During the Covid-19 pandemic students from around the world had their schools closed. A daily activity was upturned. Homeschooling became the norm for those who were able to. But the space, time and support to do so is something of a privilege, and not everyone was able to, resulting in slips in attainment for some. At the same time, teacher workloads increased and burnout was rife, leading to a displeasure with the profession. 

The result?

We’re facing an education gap.

A shortage of teachers 

The pandemic has been tough on teachers – in fact an increased workload and impact on wellbeing, on top of other factors means that at the end of the last lockdown a third reported that they were planning to quit within the next five years. This mass exodus hasn’t quite happened yet, but does mean that we are lingering on the edge of an education emergency gap as a result of Covid-19. Whilst that means there will be more jobs available for overseas teachers looking to relocate and teach in the UK, it also creates an immediate gap that needs plugging.

Key skills affected

The biggest impact has been on maths and literacy, the core subjects needed in learning, which underpin the rest of the curriculum. As well as meaning that teachers in these fields will have to spend more time upskilling their students, time has also been taken from other subjects such as the humanities and arts. This doesn’t solve the problem, but masks it. It means that teachers will have to put more effort and energy into basic key skills before being able to progress onto the specifics of their subject.

Widening disparities in achievement

It is estimated that around a third of learning days and output were lost during the pandemic and lockdowns. There were fewer contact hours, less work got done, and the curriculum was not covered in full. Young people who were already able to work independently continued to do so and did not fall behind as far as peers who for various reasons (skills, digital access, special educational needs, health conditions, home support) were unable to progress in the same way they might in the classroom. Economic disparity has been huge, with many people from poorer sections of society not having access to the digital devices needed for home learning set ups. The Bridge Renewal Trust works with schools in the local area of Haringey, London. They found that only 4% of pupils on one estate were engaging with homeschooling – when they gave them all laptops it increased to 96%. 

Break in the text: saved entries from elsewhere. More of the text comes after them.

(** An error of a source that is awaited makes the join fail, and
    a join that has failed or emitted ignores everything that follows. *)
Theorem forkJoin_erro sl i es :
  sl !! i = Some None ->
  forkJoin_run (mkJuncao sl Pendente) (Erro i :: es) = mkJuncao sl Falhou.
Proof.
  intros Hi. change (forkJoin_run ?s (?e :: ?l)) with (forkJoin_run (forkJoin_passo s e) l).
  rewrite (passo_forkJoin_passo _ _ _ (passo_erro sl i Hi)).
  by apply forkJoin_run_fechado.
Qed.

End Garantias.

Lemma forkJoin_seguro_witness :
  let s := forkJoin_run (forkJoin_init 2) [Next 1 7%nat; Next 0 5%nat] in
  estado s <> Falhou /\ length (slots s) = 2%nat /\
  (forall vs, estado s = Emitido vs -> vs = [5; 7]%nat /\ slots s = Some <$> [5; 7]%nat).
Proof.
  apply (forkJoin_seguro [5; 7]%nat).
  apply (alcancavel_run [5; 7]%nat _ [1; 0]%nat), alc_init.
Defined.

Lemma forkJoin_termina_witness :
  (length [Next 0 5%nat] + medida (forkJoin_run (forkJoin_init 1) [Next 0 5%nat])
     <= medida (forkJoin_init (A := nat) 1))%nat.
Proof.
  apply forkJoin_termina. eapply passos_cons; [|apply passos_nil].
  by apply (passo_next [None] 0 5%nat).
Defined.

Lemma forkJoin_progresso_witness :
  exists i v s', [5; 7]%nat !! i = Some v /\
    passo (forkJoin_run (forkJoin_init 2) [Next 1 7%nat]) (Next i v) s'.
Proof.
  apply (forkJoin_progresso [5; 7]%nat); [done| |done].
  apply (alcancavel_run [5; 7]%nat _ [1]%nat), alc_init.
Defined.

Lemma forkJoin_erro_witness :
  forkJoin_run (mkJuncao [None; Some 7%nat] Pendente) [Erro 0; Next 0 5%nat]
    = mkJuncao [None; Some 7%nat] Falhou.
Proof. by apply forkJoin_erro. Defined.

(** ** The observable of [calcularEmissao] *)

Section ObservableFacts.
Context `{G : Geocoder}.
Implicit Types (v : ViagemData) (ordem : list nat).

Lemma calcularEmissao_obs_alcancavel v ordem :
  let xs := imap (calcularTrecho v) (v_trechos v) in
  alcancavel xs (forkJoin_run (forkJoin_init (length xs)) (notificacoes xs ordem)).
Proof. apply alcancavel_run, alc_init. Qed.

(** With sources that all emit, the pipeline is the join over their
    values. *)
Lemma calcularEmissao_obs_unfold v ordem :
  calcularEmissao_obs v ordem =
    let xs := imap (calcularTrecho v) (v_trechos v) in
    if bool_decide (length xs = 0%nat)
    then Some (processarCalculoMultiploTrechos v [])
    else
      match estado (forkJoin_run (forkJoin_init (length xs)) (notificacoes xs ordem)) with
      | Emitido resultados => Some (processarCalculoMultiploTrechos v resultados)
      | Falhou => Some (processarCalculoMultiploTrechos v [])
      | Pendente => None
      end.
Proof.
  unfold calcularEmissao_obs, calcularEmissao_de. cbv zeta.
  by rewrite length_fmap, emissoes_Some.
Qed.
(** [Validators.min(n)] on a numeric control: an empty value passes. *)
Definition min_validator (n : Q) (o : option Q) : bool :=
  match o with
  | Some x => Qle_bool n x
  | None => true
  end.

(** [Validators.required] on a numeric control. *)
Definition required_num (o : option Q) : bool :=
  match o with
  | Some _ => true
  | None => false
  end.

(** [formulario.get(campo)] and [control.valid]: [None] when the form has
    no such control. *)
Definition controle_valido (campo : string) (f : FormValue) : option bool :=
  if String.eqb campo "nome" then Some (required (f_nome f) && minLength 3 (f_nome f))
  else if String.eqb campo "email" then
    Some (required (f_email f) && (negb (truthy_str (f_email f)) || Validators_email (f_email f)))
  else if String.eqb campo "cpf" then Some (required (f_cpf f))
  else if String.eqb campo "telefone" then Some (required (f_telefone f))
  else if String.eqb campo "diasNoEvento" then
    Some (required_num (f_diasNoEvento f) && min_validator 1 (f_diasNoEvento f))
  else if String.eqb campo "destinoCidade" then Some true
  else if String.eqb campo "destinoEstado" then Some true
  else if String.eqb campo "destinoPais" then Some true
  else if String.eqb campo "idaEVolta" then Some true
  else if String.eqb campo "observacoes" then Some true
  else None.

(** [Object.keys(this.formulario.controls)]. *)
Definition controles : list string :=
  ["nome"; "email"; "cpf"; "telefone"; "destinoCidade"; "destinoEstado";
   "destinoPais"; "diasNoEvento"; "idaEVolta"; "observacoes"].

(** [!control || control.invalid]. *)
Definition campo_invalido (f : FormValue) (campo : string) : bool :=
  match controle_valido campo f with
  | Some ok => negb ok
  | None => true
  end.

(** [formulario.valid]. *)
Definition formulario_valid (f : FormValue) : bool :=
  forallb (fun campo => negb (campo_invalido f campo)) controles.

The impact on student mental health 

School was open, and then closed, and then open for a day before someone in a family caught Covid and everything was closed. Simply put, students and pupils never really knew what was happening. Social distancing meant that one week students were huddled together around a table learning, and the next they had to keep well away from their peers. This created a lot of uncertainty and unease for young people, and child and adolescent mental health issues have increased, with one in three saying their mental health got worse during the pandemic. Teachers are often the frontline of support for young people, and have to be aware of any changes in behaviour, monitor wellbeing, provide help and signpost where needed. But this does take its toll and could result in teachers choosing to leave the profession. It’s worth finding out from your school if there is any mental health training, what good wellbeing measures are in place for students, and what support is available to you. 

An opportunity

But that’s not to say the long term impact will be a bad one, and we can learn a lot from how we adapted and evolved. Teaching should be something that develops, and great teachers are always looking to improve and upskll. One thing that has become very clear is that one size certainly does not fit all, and we need more adaptable and personalised models of teaching that allow every individual to flourish in the best way possible. It’s not only on individual teachers to do this, but there will be implications for wider policy making. 

We have to learn from the ways that the pandemic changed teaching and learning, as we seek to fill the education gap. The UK needs great teachers who are innovative and creative and are focused on supporting every student, regardless of skills and needs. Only with the right teachers will students achieve their potential.